The rest of the solids (sand) accumulates in the separator 17. Their volume can be controlled by calculation as the difference between the flow rate from the tank 5 and the volume in the tank 19. A removable filter is provided in the lower part of the separator 17 in front of the automatic crane. The filter traps sand during the discharge of liquid from the separator when the level sensor is triggered. The separator is cleaned of mechanical impurities after the experiment (s) with the filter removed.

In the upper part of the separator 17, a filter 27 is provided for delaying the drip liquid, sand and foam.

Work with surfactants and other non-aggressive liquid reagents.

The surfactant solution is supplied through a capillary tube 14, which is inserted into the annulus between the columns of transparent pipes 11 and 13. The depth of the descent of the capillary tube can be adjusted, the position of the bottom of the tube 14 can vary along the entire length of the column 11 (Fig. 1).

The surfactant solution in the required quantities is pumped by the metering pump from the tank 4. The required amount of solution is determined using a flow meter.

Surfactant solution can be supplied at any operating mode of the installation.

The process will be accompanied by foaming of the fluid in the barrel. To control the intensity of foam formation and destruction at several points, video and photo monitoring is provided. At these points, means of indirect control of the density (humidity) of the flow are provided.

For complete damping (physical destruction) of the foam in the separator 17 in order to prevent it from entering the circulated air and to the inlet of the blower (in the form of a closed system through the air), intensive irrigation (through nozzles) of the internal cavity of the separator with water supplied from above through line 18 can be used The water flow is controlled by a separate flow meter and metering pump. In the upper part of the separator 17, an inspection window may be provided for controlling foaming.

With the possible onset of critical foaming conditions, it is possible to provide a filter cartridge 27 for temporary containment of the foam (dropping liquid, sand). When it is critically clogged, an emergency stop of circulation.

For research, the necessary substances and / or their substitutes are selected. Components that will be replaced by natural gas (atmospheric air of various humidity and temperature), formation and condensation water (purified tap water reduced to the appropriate mineralization), gas condensate or light oil (Exxol).

The experiments can be carried out both in the vertical position of the installation and in the inclined position, the angle of inclination relative to the vertical varies from 0-85 ° due to the adjusting flanges 22 installed in the frame and configurable mast 1 with supports and braces, as well as a sub 20 for different inclination installation.
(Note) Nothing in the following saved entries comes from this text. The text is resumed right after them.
(** * Arihant Automobiles API: product catalogue and order processing

    A shallow embedding of [main.py] and [schemas.py].  The request
    handlers are modelled as functions over an explicit document store;
    Python exceptions are values of [exn], and a handler returns its result
    (or the exception it raised) together with the store it leaves behind. *)

From Stdlib Require Import ZArith String Ascii Floats.
From stdpp Require Import base option list sorting gmap strings.

Local Open Scope string_scope.
Local Open Scope Z_scope.
Local Open Scope list_scope.

(** ** Exceptions and HTTP outcomes *)

(** The exceptions that the handlers raise or let through.  [HTTPException]
    is FastAPI's; the others come from the bson and pymongo drivers.  All of
    them derive from Python's [Exception]. *)
Inductive exn : Type :=
  | HTTPException (status_code : Z) (detail : string)
  | InvalidId (oid : string)
  | DuplicateKeyError
  | OperationFailure (msg : string)
  | NotConfigured
  | OverflowError (msg : string)
  | InvalidDocument (msg : string).

Definition is_HTTPException (e : exn) : bool :=
  match e with HTTPException _ _ => true | _ => false end.

(** What the framework answers: an [HTTPException] becomes a response with
    its status code, any other exception escaping a handler becomes
    500 Internal Server Error, a normal return is 200. *)
Definition status_of_exn (e : exn) : Z :=
  match e with HTTPException c _ => c | _ => 500 end.

Definition status_of {A} (r : exn + A) : Z :=
  match r with inl e => status_of_exn e | inr _ => 200 end.

(** ** Object identifiers *)

(** A bson ObjectId is twelve bytes, and its string form is 24 lower-case
    hex digits.  A well-formed identifier is a string of 24 hex digits of
    either case.  The constructor [ObjectId(s)] takes more than those: it
    hands every string of 24 characters to [bytes.fromhex], which skips
    ASCII whitespace in front of a pair of digits, so that a string with
    whitespace in it makes a value of fewer than twelve bytes. *)
Inductive hexdigit : Type :=
  | H0 | H1 | H2 | H3 | H4 | H5 | H6 | H7
  | H8 | H9 | Ha | Hb | Hc | Hd | He | Hf.

#[global] Instance hexdigit_eq_dec : EqDecision hexdigit.
Proof. solve_decision. Defined.

Definition ObjectId : Type := list hexdigit.

Definition wf_ObjectId (o : ObjectId) : Prop := length o = 24%nat.

Definition hexdigit_to_ascii (h : hexdigit) : ascii :=
  match h with
  | H0 => "0" | H1 => "1" | H2 => "2" | H3 => "3"
  | H4 => "4" | H5 => "5" | H6 => "6" | H7 => "7"
  | H8 => "8" | H9 => "9" | Ha => "a" | Hb => "b"
  | Hc => "c" | Hd => "d" | He => "e" | Hf => "f"
  end%char.

Definition hexdigit_of_ascii (c : ascii) : option hexdigit :=
  match c with
  | "0" => Some H0 | "1" => Some H1 | "2" => Some H2 | "3" => Some H3
  | "4" => Some H4 | "5" => Some H5 | "6" => Some H6 | "7" => Some H7
  | "8" => Some H8 | "9" => Some H9
  | "a" => Some Ha | "b" => Some Hb | "c" => Some Hc
  | "d" => Some Hd | "e" => Some He | "f" => Some Hf
  | "A" => Some Ha | "B" => Some Hb | "C" => Some Hc
  | "D" => Some Hd | "E" => Some He | "F" => Some Hf
  | _ => None
  end%char.

(** [str(oid)] *)
Fixpoint ObjectId_str (o : ObjectId) : string :=
  match o with
  | [] => EmptyString
  | h :: o' => String (hexdigit_to_ascii h) (ObjectId_str o')
  end.

Fixpoint hexdigits_of_string (s : string) : option (list hexdigit) :=
  match s with
  | EmptyString => Some []
  | String c s' =>
      match hexdigit_of_ascii c, hexdigits_of_string s' with
      | Some h, Some o => Some (h :: o)
      | _, _ => None
      end
  end.

(** The identifier that a well-formed string denotes. *)
Definition ObjectId_parse (s : string) : option ObjectId :=
  if Nat.eqb (String.length s) 24
  then hexdigits_of_string s
  else None.

(** The ASCII whitespace that [bytes.fromhex] skips. *)
Definition is_space (c : ascii) : bool :=
  let n := nat_of_ascii c in
  (Nat.eqb n 32 || (Nat.leb 9 n && Nat.leb n 13))%bool.
Lemma to_lookup c C T Impl h k K I :
  containers h !! c = Some C →
  containers h !! k = Some K →
  ∃ K', containers (to c T Impl h).2 !! k = Some K'
        ∧ parentContainer_ K' = parentContainer_ K
        ∧ bindings K' I
          = bindings K I ++
            (if bool_decide (k = c ∧ I = T) then [mk_retriever (length (storages h))] else []).
Proof.
  intros HC HK. rewrite (to_containers c C T Impl h HC).
  destruct (decide (k = c)) as [->|Hne].
  - rewrite HC in HK. injection HK as <-.
    eexists. split; [apply list_lookup_insert_eq; by eapply lookup_lt_Some|].
    split; [done|]. unfold bindings at 1. simpl.
    destruct (decide (I = T)) as [->|HI].
    + rewrite lookup_insert_eq. simpl. by rewrite bool_decide_eq_true_2.
    + rewrite lookup_insert_ne by done.
      rewrite bool_decide_eq_false_2 by (intros [_ ?]; done).
      by rewrite app_nil_r.
  - exists K. rewrite list_lookup_insert_ne by done.
    split; [done|]. split; [done|].
    rewrite bool_decide_eq_false_2 by (intros [? _]; done).
    by rewrite app_nil_r.
Qed.

Lemma to_parents_older c T Impl h :
  parents_older (containers h) → parents_older (containers (to c T Impl h).2).
Proof.
  intros Hold. destruct (containers h !! c) as [C|] eqn:HC.
  - intros i K p HK Hp.
    rewrite (to_containers c C T Impl h HC) in HK.
    destruct (decide (i = c)) as [->|Hne].
    + rewrite list_lookup_insert_eq in HK by (by eapply lookup_lt_Some).
      injection HK as <-. simpl in Hp. by eapply Hold.
    + rewrite list_lookup_insert_ne in HK by done. by eapply Hold.
  - unfold to, registerType. simpl. by rewrite HC.
Qed.

(** C6: [bind<T>().to<Impl>()] only adds.  It makes one transient storage
    and appends one binding for [T] to the container's table; every
    binding that was there, for any identity in any container, is still
    there in the same place.  [get] uses the earliest binding of the
    container: the first of the old ones when there were any, the new one
    otherwise. *)
Theorem bind_to_is_additive tt c C T Impl h :
  containers h !! c = Some C →
  parents_older (containers h) →
  let sid := length (storages h) in
  let h' := (to c T Impl h).2 in
  (to c T Impl h).1 = sid
  ∧ storages h' = storages h ++ [mk_storage Impl false None]
  ∧ objects h' = objects h
  ∧ length (containers h') = length (containers h)
  ∧ (∀ k K I, containers h !! k = Some K →
       ∃ K', containers h' !! k = Some K'
             ∧ parentContainer_ K' = parentContainer_ K
             ∧ bindings K' I
               = bindings K I ++
                 (if bool_decide (k = c ∧ I = T) then [mk_retriever sid] else []))
  ∧ (∀ fuel context r0,
       head (bindings C T ++ [mk_retriever sid]) = Some r0 →
       get tt (S fuel) c T context h'
       = getInstance tt (get tt fuel) (storage_ r0) context h').
Proof.
  intros HC Hold sid h'.
  split; [done|].
  split; [by unfold h', to, registerType; simpl; rewrite HC|].
  split; [by unfold h', to, registerType; simpl; rewrite HC|].
  split.
  { unfold h'. rewrite (to_containers c C T Impl h HC). apply length_insert. }
  split.
  { intros k K I HK. by apply to_lookup with (C := C). }
  intros fuel context r0 Hhead.
  pose proof (to_parents_older c T Impl h Hold) as Hold'. fold h' in Hold'.
  destruct (to_lookup c C T Impl h c C T HC HC) as (C' & HC' & Hp' & Hb').
  fold h' in HC'. rewrite bool_decide_eq_true_2 in Hb' by done.
  assert (c < length (containers h')) as Hlt by (by eapply lookup_lt_Some).
  assert (∃ l, findInstanceRetrievers (containers h') c (make_component_type T EmptyString)
               = Some (bindings C' T ++ l)) as [l Hfind].
  { destruct (parentContainer_ C') as [p|] eqn:Hp.
    - destruct (candidates_exist (containers h') T p Hold') as [l Hl].
      { pose proof (Hold' _ _ _ HC' Hp). lia. }
      exists l. apply findInstanceRetrievers_candidates; [done|].
      by eapply candidates_child.
    - exists []. rewrite app_nil_r.
      apply findInstanceRetrievers_candidates; [done|].
      by eapply candidates_root. }
  simpl. unfold Container_get. rewrite Hfind, Hb'.
  fold sid. destruct (bindings C T ++ [mk_retriever sid]) as [|r1 rs] eqn:E; [done|].
  simpl in Hhead. injection Hhead as ->. done.
Qed.
(** The maximal run of decimal digits at the head of [s]. *)
Fixpoint span_digits (s : string) : string * string :=
  match s with
  | String c rest =>
      if is_digit c then
        let '(d, r) := span_digits rest in (String c d, r)
      else (EmptyString, s)
  | EmptyString => (EmptyString, s)
  end.

(** [new RegExp('&expire=([0-9]+)').exec(s)]: the first capture group
    of the leftmost match, [None] when the result is [null]. *)
Fixpoint exec_expire (s : string) : option string :=
  let here :=
    match strip_prefix "&expire=" s with
    | Some after =>
        match span_digits after with
        | (EmptyString, _) => None
        | (d, _) => Some d
        end
    | None => None
    end in
  match here with
  | Some d => Some d
  | None =>
      match s with
      | String _ rest => exec_expire rest
      | EmptyString => None
      end
  end.

(** [s.replace(pat, rep)] with a string pattern: only the first
    occurrence of the literal text [pat] is replaced. *)
Fixpoint replace_first (pat rep s : string) : string :=
  match strip_prefix pat s with
  | Some rest => rep +:+ rest
  | None =>
      match s with
      | String c s' => String c (replace_first pat rep s')
      | EmptyString => EmptyString
      end
  end.

End Str.

(** ** Numeric literals and [ToNumber] *)

Module Numeric.
Import Js Str.

(** The pieces of a decimal literal as they stand in the text. *)
Record Decimal : Type := {
  int_part : string;
  frac_part : option string;   (* digits after a dot, when there is a dot *)
  exponent : option Z
}.

Definition read_sign (s : string) : Z * string :=
  match s with
  | String "-" rest => (-1, rest)
  | String "+" rest => (1, rest)
  | _ => (1, s)
  end.

(** An exponent part [e] or [E], an optional sign, at least one digit. *)
Definition read_exponent (s : string) : option (Z * string) :=
  match s with
  | String c rest =>
      if (code c =? 101) || (code c =? 69) then
        let '(sign, r) := read_sign rest in
        match read_digits 10 0 0 r with
        | (_, O, _) => None
        | (v, _, r') => Some (sign * v, r')
        end
      else None
  | EmptyString => None
  end.

Definition scan_decimal (s : string) : Decimal * string :=
  let '(ip, r1) := span_digits s in
  let '(fp, r2) :=
    match r1 with
    | String "." r => let '(f, r') := span_digits r in (Some f, r')
    | _ => (None, r1)
    end in
  let '(ex, r3) :=
    match read_exponent r2 with
    | Some (e, r) => (Some e, r)
    | None => (None, r2)
    end in
  ({| int_part := ip; frac_part := fp; exponent := ex |}, r3).

Definition decimal_value (d : Decimal) : Q :=
  let f := match frac_part d with Some f => f | None => EmptyString end in
  let e := match exponent d with Some e => e | None => 0 end in
  let '(m, _, _) := read_digits 10 0 0 (int_part d +:+ f) in
  (inject_Z m * Qpower (10 # 1) (e - Z.of_nat (String.length f)))%Q.

Definition nonempty (s : string) : bool := negb (String.eqb s EmptyString).

(** StrDecimalLiteral of ECMAScript: digits with an optional fraction,
    or a fraction that starts with the dot. *)
Definition valid_js_decimal (d : Decimal) : bool :=
  nonempty (int_part d)
  || match frac_part d with Some f => nonempty f | None => false end.

Definition radix_prefix (s : string) : option (Z * string) :=
  match s with
  | String "0" (String c rest) =>
      if (code c =? 120) || (code c =? 88) then Some (16, rest)
      else if (code c =? 111) || (code c =? 79) then Some (8, rest)
      else if (code c =? 98) || (code c =? 66) then Some (2, rest)
      else None
  | _ => None
  end.
(** ** More on spawning *)

(** X5: [spawn] validates before it does anything: with an acceptable
    classpath and a [main] that is not a non-empty string (nor a tuple
    of other than one element) it raises [ValueError] and the world is
    untouched: nothing is logged, no process is started, no file is
    created and [os.environ] is never changed. *)
Theorem spawn_rejects_main_untouched (os : OS) (self : Executor)
    (classpath main jvm_options args : pyval) (subprocess_args : SubprocessArgs)
    (cp : list string) (w : World) :
  maybe_list classpath = Return cp ->
  valid_main main = false ->
  format_given main = Return tt ->
  spawn os self classpath main jvm_options args subprocess_args w = (Raise ValueError, w).
Proof.
  intros Hcp Hmain Hfmt. unfold spawn, lift, mbind, Py_bind.
  now rewrite (scrub_args_invalid_main _ _ _ _ cp Hcp Hmain Hfmt).
Qed.

Lemma spawn_rejects_main_untouched_witness :
  maybe_list (PList (PStr <$> Sample.two_jars)) = Return Sample.two_jars
  /\ valid_main (PInt 7) = false
  /\ format_given (PInt 7) = Return tt
  /\ spawn Sample.posix Sample.subprocess (PList (PStr <$> Sample.two_jars)) (PInt 7)
       PNone PNone Sample.no_kwargs Sample.world
     = (Raise ValueError, Sample.world).
Proof.
  repeat (split; [reflexivity|]).
  exact (spawn_rejects_main_untouched Sample.posix Sample.subprocess
           (PList (PStr <$> Sample.two_jars)) (PInt 7) PNone PNone Sample.no_kwargs
           Sample.two_jars Sample.world eq_refl eq_refl eq_refl).
Defined.

(** X6: a [SubprocessExecutor] made with [scrub_classpath=False] starts
    the child with the whole of [os.environ], an ambient [CLASSPATH]
    included, and logs no warning: the only interactions are the debug
    record and the start of the child. *)
Theorem spawn_unscrubbed_inherits_environ (os : OS) (self : Executor) (cmd : list string)
    (subprocess_args : SubprocessArgs) (w : World) :
  _scrub_classpath self = false ->
  env subprocess_args = None ->
  let p := {| p_args := cmd; p_environ := environ w |} in
  let logged := [Log DEBUG ("Executing: " +:+ PyStr.join " " cmd)] in
  _spawn os self cmd subprocess_args w
  = match refuses os p (files w) with
    | Some d => (Raise (ExecutorError (launch_error self d)),
                 extend w (logged ++ [SpawnRefused p d]))
    | None => (Return p, extend w (logged ++ [Spawned p]))
    end.
Proof.
  intros Hscrub Henv p logged. rewrite spawn_outcome.
  unfold spawn_environ, spawn_log. rewrite Hscrub, Henv. reflexivity.
Qed.

Lemma spawn_unscrubbed_inherits_environ_witness :
  _scrub_classpath Fixture.unscrubbed = false
  /\ env Sample.no_kwargs = None
  /\ fst (_spawn Sample.posix Fixture.unscrubbed Fixture.version
            Sample.no_kwargs Sample.world)
     = Return {| p_args := Fixture.version; p_environ := environ Sample.world |}.
Proof.
  split; [reflexivity|]. split; [reflexivity|].
  exact (f_equal fst
           (spawn_unscrubbed_inherits_environ Sample.posix Fixture.unscrubbed
              Fixture.version Sample.no_kwargs Sample.world eq_refl eq_refl)).
Defined.
Fixpoint rtrim (s : string) : string :=
  match s with
  | EmptyString => EmptyString
  | String c s' =>
      match rtrim s' with
      | EmptyString => if is_blank c then EmptyString else String c EmptyString
      | r => String c r
      end
  end.

Definition trim (s : string) : string := ltrim (rtrim s).

(** The last character of a text is white space to [str.strip]. *)
Fixpoint last_is_space (s : string) : bool :=
  match s with
  | EmptyString => false
  | String c EmptyString => is_space c
  | String _ s' => last_is_space s'
  end.

Definition int_of_decimal (s : string) : option Z :=
  let '(neg, body) := signed (trim s) in
  match unsigned_of body with
  | Some z => Some (if neg then (- z)%Z else z)
  | None => None
  end.

(** The float nearest to [n / d], for integers [0 <= n] and [0 < d]. *)
Definition ratio (n d : Z) : float :=
  if (n =? 0)%Z then PrimFloat.zero
  else SF2Prim (SFdiv prec emax (S754_finite false (Z.to_pos n) 0)
                                (S754_finite false (Z.to_pos d) 0)).

Definition unsigned_float_of (s : string) : option float :=
  if String.eqb s "nan" then Some PrimFloat.nan
  else if String.eqb s "inf" then Some PrimFloat.infinity
  else
    match py_split "." s with
    | [whole] =>
        match unsigned_of whole with
        | Some m => Some (ratio m 1)
        | None => None
        end
    | [whole; frac] =>
        match s, digits_from 0 (whole +:+ frac) with
        | String _ (String _ _), Some m =>
            Some (ratio m (10 ^ Z.of_nat (String.length frac)))
        | _, _ => None
        end
    | _ => None
    end.

Definition float_of_decimal (s : string) : option float :=
  let '(neg, body) := signed (trim s) in
  match unsigned_float_of body with
  | Some x => Some (if neg then PrimFloat.opp x else x)
  | None => None
  end.

(** [str_of_float] is the text of a float in an f-string, for a float
    that is zero, infinite, NaN or of a magnitude from [1e-4] up to
    [1e16], which Python writes without an exponent: the decimal text
    with the fewest decimals, at least one, that [float] reads back as
    the same float. [scaled m e k] is [m * 2^e * 10^k] rounded to the
    nearest integer, to the even one of two. *)

Definition decimal_of (z : Z) : string := NilZero.string_of_int (Z.to_int z).

Definition scaled (m : positive) (e : Z) (k : nat) : Z :=
  let n := (Zpos m * 10 ^ Z.of_nat k)%Z in
  if (0 <=? e)%Z then (n * 2 ^ e)%Z
  else
    let d := (2 ^ (- e))%Z in
    let q := (n / d)%Z in
    let r := (n mod d)%Z in
    if ((d <? 2 * r)%Z || ((d =? 2 * r)%Z && Z.odd q))%bool then (q + 1)%Z else q.

Definition pad (k : nat) (s : string) : string :=
  String.concat EmptyString (repeat "0" (k - String.length s)) +:+ s.

Definition fixed (neg : bool) (n : Z) (k : nat) : string :=
  let p := (10 ^ Z.of_nat k)%Z in
  (if neg then "-" else "") +:+ decimal_of (n / p) +:+ "." +:+ pad k (decimal_of (n mod p)).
The flow of components is controlled manually on the control unit of the installation, while the air flow according to the law P ₀ ² -P _Zab ² = aQ is controlled by the automation system in automatic mode. During all types of experiments, the pressure and temperature are automatically measured along the entire flow path, and photo and video are also taken (Fig. 1.)

To conduct the first type of experiments (table 1) to study the flow of gas with water with the accumulation of a liquid column and then killing the well, at the beginning there is a continuous supply of air through the air inlet 6 with a flow regulator, then the supply of water of a certain salinity from tank 2 begins, which further through the pipeline passes through the flow meter and is fed into the unit of nozzles 8 of wet gas through the valve 25 and / or into the connecting unit 10 through the valve for the liquid inlet 26. Due to the fact that the flow passes through the dispersant 9, located in the lower part of the main pipe string 11, various modes of the expiration of air bubbles in the installation are provided. To achieve the studied flow regime, there is a gradual increase in fluid flow and its accumulation, due to this there is an automatic decrease in gas flow simulating well killing due to counteraction of the accumulated fluid column. The change in air flow occurs according to the law P ₀ ² -P _Zab ² = aQ, which simulates the influx of gas from the reservoir, with equalization of the pressures P _Zab and P ₀ there is a process of auto-damping ("self-jamming"). With this type of experiment, the accumulation rate of the liquid column is studied at different flow rates of water and air, the time of accumulation of liquid in the main pipe string 11 is recorded, and the volume of accumulated liquid is measured at the end of the experiment. To stop the installation, the air supply is cut off, air is vented through the air discharge valve 24 located on the separator 17, and liquid is removed from the separator. The study of this mode is due to changes in the flow rate of liquid and water using a system for supplying and controlling the flow of air and water.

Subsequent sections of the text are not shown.